Windows logs to the Event Log (Security/System/Application), read via Event Viewer or Get-WinEvent. Key IDs: 4624/4625 logon success/fail, 4672 admin logon, 4688 process creation, 7045 service installed, 1102 log cleared.
Defenders detect attacks and reconstruct incidents from these event IDs and logon types; testers must know their actions are recorded and that tampering (1102) is high-signal and out of scope. It's the Windows counterpart to /var/log analysis.
Security/System/Application logs. Security is the audit log. Key IDs. 4624/4625 logon, 4672 admin, 4688 process, 7045 service install, 1102 cleared. Logon types. 3 network/SMB, 10 RDP, 2 interactive. Integrity. Clearing logs is itself logged.
Windows records activity in the Event Log, browsed via Event Viewer (eventvwr) or queried with PowerShell (Get-WinEvent).
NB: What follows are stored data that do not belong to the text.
Lemma step_well_formed ev s s' :
  well_formed s → step rt rivet inp ev s = Some s' → well_formed s'.
Proof.
  intros Hwf Hstep. pose proof (well_formed_NoDup s Hwf) as Hnd.
  pose proof (step_indices ev s s' Hnd Hstep) as Hperm.
  destruct Hwf as [Hseq Hinv]. split; [by rewrite Hperm|].
  assert (NoDup (indices s')) as Hnd' by by rewrite Hperm.
  unfold indices in Hnd'. destruct ev as [|index|].
  - apply step_Start in Hstep as (index & rest & Hw & _ & ->).
    destruct (task_start_segment index (set_waiting rest s)) as (Hw' & Hseg).
    destruct (task_start_effect index (set_waiting rest s)) as [Heff _].
    rewrite Hw' in *. simpl in *. rewrite Hw in Hinv.
    assert (index ∉ rest) as Hfresh.
    { apply NoDup_app in Hnd' as (_ & Hdisj & _). intros Hin.
      apply (Hdisj index Hin).
      destruct Hseg as [(st & -> & _)|(r & _ & ->)]; rewrite ?fmap_app; set_solver. }
    intros i Hi.
    destruct (abortIteration s).
    + rewrite Heff in Hi. simpl in Hi. specialize (Hinv i Hi). set_solver.
    + destruct Heff as [Heff|Heff]; rewrite Heff in Hi;
        [specialize (Hinv i Hi); set_solver|].
      apply elem_of_app in Hi as [Hi|Hi]; [specialize (Hinv i Hi)|]; set_solver.
  - apply step_Resume in Hstep as (st & Hst & ->).
    destruct (task_resume_segment index st
                (set_running (without index (running s)) s)) as (Hw' & Hseg).
    destruct (task_resume_effect index st
                (set_running (without index (running s)) s)) as [Heff _].
    rewrite Hw' in *. simpl in *.
    assert (index ∉ waiting s) as Hfresh.
    { apply NoDup_app in Hnd' as (_ & Hdisj & _). intros Hin.
      apply (Hdisj index Hin).
      destruct Hseg as [(st' & -> & _)|(r & _ & ->)]; rewrite ?fmap_app; set_solver. }
    intros i Hi. destruct Heff as [Heff|Heff]; rewrite Heff in Hi; [by apply Hinv|].
    apply elem_of_app in Hi as [Hi|Hi]; [by apply Hinv|]. set_solver.
  - injection Hstep as <-. simpl. exact Hinv.
Qed.

Lemma exec_well_formed schedule s s' :
  well_formed s → exec rt rivet inp schedule s = Some s' → well_formed s'.
Proof. apply exec_invariant. intros ev s1 s2. apply step_well_formed. Qed.

(** *** The abort flag *)

Lemma step_latched ev s s' :
  step rt rivet inp ev s = Some s' →
  abortIteration s = true → abortIteration s' = true.
Proof.
  destruct ev as [|index|].
  - intros (index & rest & _ & _ & ->)%step_Start Habort.
    by apply task_start_effect.
  - intros (st & _ & ->)%step_Resume Habort. by apply task_resume_effect.
  - by intros [= <-].
Qed.

Lemma step_settled_prefix ev s s' :
  step rt rivet inp ev s = Some s' → settled s `prefix_of` settled s'.
Proof.
  destruct ev as [|index|].
  - intros (index & rest & _ & _ & ->)%step_Start.
    destruct (task_start_segment index (set_waiting rest s))
      as (_ & [(st & _ & ->)|(r & _ & ->)]); simpl; [done|by eexists].
  - intros (st & _ & ->)%step_Resume.
    destruct (task_resume_segment index st
                (set_running (without index (running s)) s))
      as (_ & [(st' & _ & ->)|(r & _ & ->)]); simpl; [done|by eexists].
  - by intros [= <-].
Qed.

(** Resuming a task does not read the flag. *)
Lemma resume_ignores_flag index s :
  step rt rivet inp (Resume index) (set_abortIteration s)
  = set_abortIteration <$> step rt rivet inp (Resume index) s.
Proof.
  simpl. destruct (stage_of index (running s)) as [st|]; [|done]. simpl.
  f_equal. task_crush; first [reflexivity | congruence].
Qed.

(** A task whose [catch] block fulfils its promise has set the flag. *)
Lemma catch_block_sets_flag index itemOutput err s v :
  settled (catch_block rt inp index itemOutput err s)
    = settled s ++ [(index, Fulfilled v)] →
  abortIteration (catch_block rt inp index itemOutput err s) = true.
Proof.
  unfold catch_block. destruct (JSON_stringify rt (item_at inp index)); simpl.
  - done.
  - intros H%app_inv_head. by injection H.
Qed.

Lemma step_skipping s1 ev s s' :
  (∀ i, i ∈ waiting s1 → i ∉ (running s1).*1) →
  skipping s1 s → step rt rivet inp ev s = Some s' → skipping s1 s'.
Proof.
  intros Hdisj (Habort & Hrun & Hinv & Hout & Hwait) Hstep.
  destruct ev as [|index|].
  - apply step_Start in Hstep as (index & rest & Hw & _ & ->).
    destruct (task_start_effect index (set_waiting rest s)) as [Heff _].
    simpl in Heff. rewrite Habort in Heff. rewrite Heff. clear Heff.
    unfold skipping. simpl. rewrite Hw in Hwait.
    split_and!; [done|done|done| |set_solver].
    intros i r Hi [Hr|Hr]%elem_of_app; [by eapply Hout|].
    apply list_elem_of_singleton in Hr. by injection Hr as _ ->.
  - apply step_Resume in Hstep as (st & Hst & ->).
    assert (index ∈ (running s).*1) as Hidx.
    { apply stage_of_elem in Hst. by apply (list_elem_of_fmap_2 fst) in Hst. }
    pose proof (without_subseteq index (running s)) as Hsub.
    set (s0 := set_running (without index (running s)) s).
    destruct (task_resume_segment index st s0) as (Hw' & Hseg).
    destruct (task_resume_effect index st s0) as [Heff Hlatch].
    unfold skipping. rewrite Hw'. simpl.
    split_and!; [by apply Hlatch| | | |done].
    + destruct Hseg as [(st' & -> & _)|(r & -> & _)]; simpl;
        rewrite ?fmap_app; set_solver.
    + intros i Hi. destruct Heff as [Heff|Heff]; rewrite Heff in Hi; simpl in Hi;
        [by apply Hinv|].
      apply elem_of_app in Hi as [Hi|Hi]; [by apply Hinv|]. set_solver.
    + intros i r Hi Hr.
      destruct Hseg as [(st' & _ & Hs)|(r' & _ & Hs)]; rewrite Hs in Hr;
        simpl in Hr; [by eapply Hout|].
      apply elem_of_app in Hr as [Hr|Hr]; [by eapply Hout|].
      apply list_elem_of_singleton in Hr. injection Hr as -> ->.
      destruct (Hdisj index Hi). set_solver.
  - injection Hstep as <-. done.
Qed.

(** The abort flag as a latch.  The [catch] block of a failed task sets
    [abortIteration] whenever it records the failure, and a subgraph
    invocation that throws ends that way when the item serializes for the
    message.  From any reachable state in which the flag is set, for the
    rest of the invocation: the flag stays set; the outcomes already
    settled stay as they are; a task that was still waiting is never
    invoked and, once settled, has the skipped output; only tasks already
    in flight may still call the subgraph, and resuming them does not
    depend on the flag. *)
Theorem abort_flag_latched (entry : CacheStorage) (before after : list Event)
    (s1 s2 : QState) :
  exec rt rivet inp before (initial_state inp entry) = Some s1 →
  abortIteration s1 = true →
  exec rt rivet inp after s1 = Some s2 →
  (∀ index itemOutput err s v,
     settled (catch_block rt inp index itemOutput err s)
       = settled s ++ [(index, Fulfilled v)] →
     abortIteration (catch_block rt inp index itemOutput err s) = true)
  ∧ (∀ index s e inputs,
       stage_of index (running s) = Some Processing →
       callGraph_process rivet index (iteratorInputData inp (item_at inp index))
         = Throw e →
       JSON_stringify rt (item_at inp index) = Ok inputs →
       ∃ s', step rt rivet inp (Resume index) s = Some s'
             ∧ abortIteration s' = true
             ∧ settled s'
               = settled s
                   ++ [(index, Fulfilled (failed_output inp index [] e inputs))])
  ∧ abortIteration s2 = true
  ∧ (settled s1 `prefix_of` settled s2)
  ∧ (∀ i, i ∈ waiting s1 →
          (i ∉ invoked s2)
          ∧ (∀ r, (i, r) ∈ settled s2 → r = Fulfilled skipped_output))
  ∧ (∀ i, i ∈ invoked s2 → i ∈ invoked s1 ∨ i ∈ (running s1).*1)
  ∧ (∀ index s,
       step rt rivet inp (Resume index) (set_abortIteration s)
       = set_abortIteration <$> step rt rivet inp (Resume index) s).
Proof.
  intros Hbefore Habort Hafter.
  pose proof (exec_well_formed _ _ _ (initial_state_well_formed entry) Hbefore)
    as Hwf.
  pose proof (well_formed_NoDup _ Hwf) as Hnd. unfold indices in Hnd.
  apply NoDup_app in Hnd as (_ & Hdisj & _).
  assert (∀ i, i ∈ waiting s1 → i ∉ (running s1).*1) as Hwr by set_solver.
  assert (skipping s1 s2) as (Hflag & _ & Hinv & Hout & _).
  { eapply (exec_invariant (skipping s1)); [| |exact Hafter].
    - intros ev sa sb. by apply step_skipping.
    - split_and!; [done|done|tauto| |done].
      intros i r Hi Hr. apply (list_elem_of_fmap_2 fst) in Hr.
      destruct (Hdisj i Hi). set_solver. }
  split_and!.
  - apply catch_block_sets_flag.
  - intros index s e inputs Hst Hcall Hitem. simpl. rewrite Hst.
    eexists. split; [done|]. simpl. rewrite Hcall.
    unfold catch_block. rewrite Hitem. done.
  - done.
  - eapply (exec_invariant (fun s => settled s1 `prefix_of` settled s));
      [| |exact Hafter]; [|done].
    intros ev sa sb Hpre Hstep. etrans; [exact Hpre|].
    by eapply step_settled_prefix.
  - intros i Hi. split; [|by intros r; apply Hout].
    intros [Hin|Hin]%Hinv; [|by destruct (Hwr i Hi)].
    destruct Hwf as [_ Hwf]. by destruct (Hwf i Hin).
  - done.
  - apply resume_ignores_flag.
Qed.

(** *** The tasks in flight *)

Lemma step_processing_invoked ev s s' :
  (∀ i, (i, Processing) ∈ running s → i ∈ invoked s) →
  step rt rivet inp ev s = Some s' →
  ∀ i, (i, Processing) ∈ running s' → i ∈ invoked s'.
Proof.
  intros Hinv. destruct ev as [|index|].
  - intros (index & rest & _ & _ & ->)%step_Start i.
    unfold task_start, catch_block, call_graph, suspend, settle, set_running,
      set_waiting, set_abortIteration.
    repeat case_match; simpl; intros Hi; try (by apply Hinv).
    + apply elem_of_app in Hi as [Hi|Hi%list_elem_of_singleton];
        [by apply Hinv|done].
    + apply elem_of_app in Hi as [Hi|Hi%list_elem_of_singleton].
      * apply elem_of_app. left. by apply Hinv.
      * injection Hi as ->. apply elem_of_app. right. left.
  - intros (st & _ & ->)%step_Resume i.
    assert (∀ i, (i, Processing) ∈ without index (running s) → i ∈ invoked s)
      as Hrest.
    { intros k Hk. apply Hinv. unfold without in Hk.
      by apply list_elem_of_filter in Hk as [_ Hk]. }
    unfold task_resume, catch_block, call_graph, suspend, settle, cache_set,
      set_running, set_waiting, set_abortIteration.
    repeat case_match; simpl; intros Hi; try (by apply Hrest).
    all: apply elem_of_app in Hi as [Hi|Hi%list_elem_of_singleton];
      [|try done].
    all: try (by apply Hrest).
    all: try (apply elem_of_app; left; by apply Hrest).
    all: injection Hi as ->; apply elem_of_app; right; left.
  - intros [= <-]. exact Hinv.
Qed.


End Queue.



Lemma abort_flag_latched_witness :
  let inp := Examples.input Examples.graph_plain Examples.three_empty 1 false in
  let rivet := Host.rivet_with (Host.echo_failing_at 1) in
  let s1 := state_after Host.runtime rivet inp [Start; Resume 0; Start; Resume 1]
              (initial_state inp empty_entry) in
  let s2 := state_after Host.runtime rivet inp [Start] s1 in
  waiting s1 = [2]
  ∧ abortIteration s2 = true
  ∧ (2 ∉ invoked s2)
  ∧ ∀ r, (2, r) ∈ settled s2 → r = Fulfilled skipped_output.
Proof.
  pose (inp := Examples.input Examples.graph_plain Examples.three_empty 1 false).
  pose (rivet := Host.rivet_with (Host.echo_failing_at 1)).
  pose (s1 := state_after Host.runtime rivet inp [Start; Resume 0; Start; Resume 1]
                (initial_state inp empty_entry)).
  pose (s2 := state_after Host.runtime rivet inp [Start] s1).
  destruct (abort_flag_latched Host.runtime rivet inp empty_entry
              [Start; Resume 0; Start; Resume 1] [Start] s1 s2)
    as (_ & _ & Hflag & _ & Hskipped & _).
  - vm_compute. reflexivity.
  - vm_compute. reflexivity.
  - vm_compute. reflexivity.
  - split; [reflexivity|]. split; [exact Hflag|].
    apply (Hskipped 2). vm_compute. left.
Defined.

(** C8.  A failing task whose item does not serialize leaves the flag
    unset.  The subgraph throws for item 0, whose value is a [BigInt]: in
    the [catch] block [JSON.stringify(item)] throws before
    [abortIteration = true] is reached, the promise of item 0 rejects and
    the flag stays [false]; the task of item 1, started afterwards, is not
    skipped but calls the subgraph, and [process] ends with the
    [TypeError]. *)
Theorem failed_task_leaves_flag_unset :
  let inp :=
    Examples.input Examples.graph_plain [Examples.big_item; JObj []] 1 false in
  let rivet := Host.rivet_with (Host.echo_failing_at 0) in
  let unserializable := TypeError "Do not know how to serialize a BigInt" in
  validate_batch rivet inp Examples.graph_plain = Ok (false, no_problems)
  ∧ call_of rivet inp 0 = Throw (Error "boom")
  ∧ (fun s => (abortIteration s, settled s))
      <$> exec Host.runtime rivet inp [Start; Resume 0]
            (initial_state inp empty_entry)
    = Some (false, [(0, Rejected unserializable)])
  ∧ (fun s => (abortIteration s, invoked s))
      <$> exec Host.runtime rivet inp [Start; Resume 0; Start; Resume 1]
            (initial_state inp empty_entry)
    = Some (false, [0; 1])
  ∧ fst <$> process Host.runtime rivet inp [Start; Resume 0; Start; Resume 1] ∅
    = Some (Thrown unserializable).
Proof. by vm_compute. Qed.

(** ** Every invocation finishes *)

Section Termination.

Variable rt : Runtime.
Variable rivet : Rivet.
Variable inp : ProcessInput.

Lemma stages_work_app r1 r2 :
  stages_work (r1 ++ r2) = stages_work r1 + stages_work r2.
Proof. induction r1 as [|[i st] r1 IH]; simpl; lia. Qed.

Lemma stages_work_without index r :
  stages_work (without index r) ≤ stages_work r.
Proof.
  unfold without. induction r as [|[i st] r IH]; simpl; [done|].
  destruct (decide (i = index)) as [->|Hne].
  - rewrite filter_cons_False by (simpl; tauto). lia.
  - rewrite filter_cons_True by done. simpl. lia.
Qed.
(** * The UDP transport of the DNS resolver (src/udp.cpp)

    A shallow embedding of the class [Udp]: its member state, the event
    loop and the operating system it talks to, and its methods written in a
    small monad that threads the state, collects the observable events of a
    call (member accesses, system calls, event-loop calls, the call of the
    user-space handler) and propagates C++ exceptions. *)

From Stdlib Require Import String.
From Stdlib Require Import ZArith NArith PArith List Bool Lia.
From Stdlib.Strings Require Import Byte.
Import ListNotations.
Open Scope Z_scope.

(** ** Constants of the system headers (Linux values) *)

Definition AF_INET : Z := 2.
Definition AF_INET6 : Z := 10.
Definition SOCK_DGRAM : Z := 2.
Definition SOCK_CLOEXEC : Z := 524288.
Definition SOL_SOCKET : Z := 1.
Definition SO_SNDBUF : Z := 7.
Definition SO_RCVBUF : Z := 8.
Definition MSG_DONTWAIT : Z := 64.
Definition MSG_NOSIGNAL : Z := 16384.
Definition POLLIN : Z := 1.

(** [sizeof(buffer)] in [Udp::notify]. *)
Definition BUFFER_SIZE : Z := 65536.

(** [htons] on a little-endian host: the two bytes of a 16-bit value swapped. *)
Definition htons (x : Z) : Z :=
  Z.lor (Z.shiftl (Z.land x 255) 8) (Z.land (Z.shiftr x 8) 255).

(** ** Data *)

(** Opaque pointers ([void *]): the registration tokens of the event loop. *)
Definition ptr := N.
Definition nullptr : ptr := 0%N.

(** The storage of a [struct sockaddr_in6], which is also big enough for a
    [struct sockaddr_in]: the family decides how the rest is read. *)
Record sockaddr := mk_sockaddr {
  sa_family : Z;
  sa_port : Z;
  sa_flowinfo : Z;
  sa_addr : list byte;
  sa_scope_id : Z
}.

Definition sockaddr_in (port : Z) (addr : list byte) : sockaddr :=
  mk_sockaddr AF_INET port 0 addr 0.
(** The two traces agree up to the first sample whose candidate is above
    the threshold, that sample included. *)
Lemma traces_agree_prefix cfg k :
  (forall j x, (1 <= j)%nat -> (j < k)%nat -> trace_v1 cfg !! j = Some x ->
               gt (candidate cfg x) (Vth cfg) = false) ->
  forall i, (i <= k)%nat -> code_trace cfg !! i = trace_v1 cfg !! i.
Proof.
  intros Hno i. induction i as [|i IH]; intros Hi.
  - symmetry. apply trace_v1_lookup_low. lia.
  - destruct i as [|i]; [symmetry; apply trace_v1_lookup_low; lia|].
    specialize (IH ltac:(lia)).
    destruct (decide (S (S i) < Z.to_nat (N cfg))%nat) as [Hlt|Hge].
    + destruct (lookup_lt_is_Some_2 (trace_v1 cfg) (S i)) as [x Hx].
      { rewrite length_trace_v1. lia. }
      rewrite Hx in IH.
      replace (S (S i)) with (S i + 1)%nat by lia.
      rewrite (code_trace_lookup_succ cfg (S i) x) by (done || lia).
      rewrite (trace_v1_lookup_succ cfg (S i) x) by (done || lia).
      unfold next. by rewrite (Hno (S i) x) by (done || lia).
    + rewrite !lookup_ge_None_2;
        [done | rewrite length_trace_v1; lia | rewrite length_code_trace; lia].
Qed.

Lemma ramp_with_V0 cfg v n z : ramp (with_V0 cfg v) n z = ramp cfg n z.
Proof.
  revert z. induction n as [|n IH]; intros z; [done|].
  simpl. rewrite IH. done.
Qed.

(** X6: version 1, for any arithmetic. For a nonzero C and N >= 1 the
    cell returns N samples: sample 0 is V0, sample 1 is the 0 of the
    allocation, and every later sample is the one before it plus
    dt*(I/C). The running sum starts from index 1, so no sample after
    index 0 depends on V0. *)
Theorem v1_running_sum cfg :
  is_zero (C cfg) = false ->
  (1 <= N cfg)%Z ->
  exists tr,
    simulate_v1 cfg = Ok tr /\
    Z.of_nat (length tr) = N cfg /\
    tr !! 0%nat = Some (V0 cfg) /\
    ((2 <= N cfg)%Z -> tr !! 1%nat = Some zero) /\
    (forall k x,
       (1 <= k)%nat -> (Z.of_nat k <= N cfg - 2)%Z -> tr !! k = Some x ->
       tr !! (k + 1)%nat
       = Some (add x (mul (dt cfg) (div (I cfg) (C cfg))))) /\
    (forall v, exists tr',
       simulate_v1 (with_V0 cfg v) = Ok tr' /\
       forall k, (1 <= k)%nat -> tr' !! k = tr !! k).
Proof.
  intros HC HN.
  assert (Hrun : forall c, N c = N cfg -> C c = C cfg ->
                           simulate_v1 c = Ok (trace_v1 c)).
  { intros c HNc HCc.
    destruct (simulate_v1_cases c)
      as [[? _]|[[? _]|[(_ & HC' & _)|(_ & _ & Heq)]]];
      [lia | lia | congruence | done]. }
  exists (trace_v1 cfg). split; [by apply Hrun|].
  split; [rewrite length_trace_v1; lia|].
  split; [rewrite trace_v1_lookup_low by lia; by apply code_trace_lookup_0|].
  split; [intros HN2; rewrite trace_v1_lookup_low by lia;
          by apply code_trace_lookup_1|].
  split.
  - intros k x Hk HkN Hx. apply trace_v1_lookup_succ; (done || lia).
  - intros v. exists (trace_v1 (with_V0 cfg v)).
    split; [by apply Hrun|].
    intros k Hk. unfold trace_v1. cbn [N V0 with_V0].
    rewrite ramp_with_V0.
    destruct (decide (k < Z.to_nat (N cfg))%nat) as [Hlt|Hge].
    + rewrite !lookup_take_lt by done. by destruct k; [lia|].
    + by rewrite !lookup_take_ge by lia.
Qed.

(** X7: version 2 before its first spike, for any arithmetic. The two
    versions hold the same samples up to and including index k when no
    candidate that version 1 computes before step k is above Vth. *)
Theorem versions_agree_before_first_spike cfg tr1 tr2 k i :
  simulate_v1 cfg = Ok tr1 ->
  simulate cfg = Ok tr2 ->
  (forall j x, (1 <= j)%nat -> (j < k)%nat -> tr1 !! j = Some x ->
               gt (candidate cfg x) (Vth cfg) = false) ->
  (i <= k)%nat ->
  tr2 !! i = tr1 !! i.
Proof.
  intros Hv1 Hv2 Hno Hi.
  apply simulate_inv in Hv2 as (_ & _ & ->).
  destruct (simulate_v1_cases cfg)
    as [[HN Heq]|[[HN Heq]|[(HN & HC & Heq)|(HN & HC & Heq)]]];
    rewrite Heq in Hv1; try discriminate.
  injection Hv1 as <-. by apply (traces_agree_prefix cfg k).
Qed.

(** X8: the first spike, for any arithmetic. At the first loop step k
    at which the candidate version 1 computes is above Vth, version 2
    stores Vreset: sample k+1 of version 2 is Vreset. *)
Theorem first_spike_where_v1_crosses cfg tr1 tr2 k x :
  simulate_v1 cfg = Ok tr1 ->
  simulate cfg = Ok tr2 ->
  (1 <= k)%nat ->
  (Z.of_nat k <= N cfg - 2)%Z ->
  (forall j y, (1 <= j)%nat -> (j < k)%nat -> tr1 !! j = Some y ->
               gt (candidate cfg y) (Vth cfg) = false) ->
  tr1 !! k = Some x ->
  gt (candidate cfg x) (Vth cfg) = true ->
  tr2 !! (k + 1)%nat = Some (Vreset cfg).
Proof.
  intros Hv1 Hv2 Hk HkN Hno Hx Hgt.
  apply simulate_inv in Hv2 as (_ & _ & ->).
  destruct (simulate_v1_cases cfg)
    as [[HN Heq]|[[HN Heq]|[(HN & HC & Heq)|(HN & HC & Heq)]]];
    rewrite Heq in Hv1; try discriminate.
  injection Hv1 as <-.
  rewrite <- (traces_agree_prefix cfg k Hno k) in Hx by lia.
  rewrite (code_trace_lookup_succ cfg k x) by (done || lia).
  unfold next. by rewrite Hgt.
Qed.

End OtherCellsFacts.

(** *** The time axis *)

Section TimeAxis.
Context {A : Type} `{PyFloat A} `{PyFromInt A}.
Implicit Types (cfg : SimulationConfig A) (V t : list A).

Lemma arange_lookup lo hi k :
  arange lo hi !! k =
  if decide (k < Z.to_nat (hi - lo))%nat
  then Some (lo + Z.of_nat k)%Z else None.
Proof.
  unfold arange.
  change (map ?f ?l) with (f <$> l).
  rewrite list_lookup_fmap.
  destruct (decide _) as [Hk|Hk].
  - by rewrite lookup_seq_lt.
  - by rewrite lookup_seq_ge by lia.
Qed.

Lemma length_time_axis V (d : A) : length (time_axis V d) = length V.
Proof.
  unfold time_axis, arange. rewrite !length_map, length_seq. lia.
Qed.

Lemma time_axis_lookup V (d : A) k (tk : A) :
  time_axis V d !! k = Some tk ->
  (k < length V)%nat /\ tk = mul (from_int (Z.of_nat k)) d.
Proof.
  unfold time_axis. change (map ?f ?l) with (f <$> l).
  rewrite list_lookup_fmap, arange_lookup.
  destruct (decide _) as [Hk|Hk]; [|done].
  simpl. intros [= <-]. split; [lia | done].
Qed.

(** X11: the two arrays the cell hands to the plot, for any arithmetic.
    For a nonzero C and N >= 1 the cell returns a time axis and a trace of
    the same length N, and entry k of the axis is k, as a number, times
    dt. *)
Theorem cell_v2_axes cfg :
  is_zero (C cfg) = false ->
  (1 <= N cfg)%Z ->
  exists t V,
    cell_v2 cfg = Ok (t, V) /\
    simulate cfg = Ok V /\
    length t = length V /\
    Z.of_nat (length t) = N cfg /\
    (forall k tk, t !! k = Some tk ->
                  tk = mul (from_int (Z.of_nat k)) (dt cfg)).
Proof.
  intros HC HN.
  assert (Hrun : simulate cfg = Ok (code_trace cfg)).
  { apply simulate_ok; [done | by right]. }
  exists (time_axis (code_trace cfg) (dt cfg)), (code_trace cfg).
  split; [unfold cell_v2; by rewrite Hrun|]. split; [done|].
  split; [apply length_time_axis|].
  split; [rewrite length_time_axis, length_code_trace; lia|].
  intros k tk Htk. by apply time_axis_lookup in Htk as [_ ->].
Qed.

End TimeAxis.

(** ** Beyond the claims, in exact arithmetic *)

Section OtherCellsRationals.
Implicit Types (cfg : SimulationConfig Q) (tr : list Q) (x y v : Q).

Lemma Q_candidate_dV cfg v : (candidate cfg v == v + dV cfg)%Q.
Proof. reflexivity. Qed.

(** A sample that holds [Vreset] is followed by [Vreset] when one step
    from there is already above the threshold. *)
Lemma Q_code_trace_stuck cfg k : forall m y,
  (Vth cfg < Vreset cfg + dV cfg)%Q ->
  (1 <= k)%nat ->
  code_trace cfg !! k = Some (Vreset cfg) ->
  code_trace cfg !! (k + m)%nat = Some y ->
  y = Vreset cfg.
Proof.
  intros m y Hlt Hk Hx. revert y. induction m as [|m IH]; intros y Hy.
  - rewrite Nat.add_0_r, Hx in Hy. by injection Hy.
  - assert (HkN : (k + m + 1 < Z.to_nat (N cfg))%nat).
    { apply lookup_lt_Some in Hy. rewrite length_code_trace in Hy. lia. }
    destruct (lookup_lt_is_Some_2 (code_trace cfg) (k + m)) as [z Hz].
    { rewrite length_code_trace. lia. }
    assert (z = Vreset cfg) as -> by (by apply IH).
    replace (k + S m)%nat with (k + m + 1)%nat in Hy by lia.
    rewrite (code_trace_lookup_succ cfg (k + m) (Vreset cfg)) in Hy
      by (done || lia).
    injection Hy as <-. apply Q_next_reset. by rewrite Q_candidate_dV.
Qed.

(** X9: a reset that cannot hold. When one step up from the reset voltage
    is already above the threshold (Vreset + dt*(I/C) > Vth, as with
    Vreset > Vth and a nonnegative step), the trace never leaves Vreset
    once a sample k >= 1 holds it. *)
Theorem reset_above_threshold_sticks cfg tr k m y :
  simulate cfg = Ok tr ->
  (Vth cfg < Vreset cfg + dV cfg)%Q ->
  (1 <= k)%nat ->
  (k <= m)%nat ->
  tr !! k = Some (Vreset cfg) ->
  tr !! m = Some y ->
  y = Vreset cfg.
Proof.
  intros Hrun Hlt Hk Hkm Hx Hy. apply simulate_inv in Hrun as (_ & _ & ->).
  replace m with (k + (m - k))%nat in Hy by lia.
  by apply (Q_code_trace_stuck cfg k (m - k) y).
Qed.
The logon type in 4624 matters: type 3 = network (SMB), type 10 = RemoteInteractive (RDP), type 2 = interactive. Defenders triage by these.
The Windows Event Log captures authentication, process, and service activity by event ID and logon type — the basis of Windows detection and forensics, and a record testers respect rather than tamper with.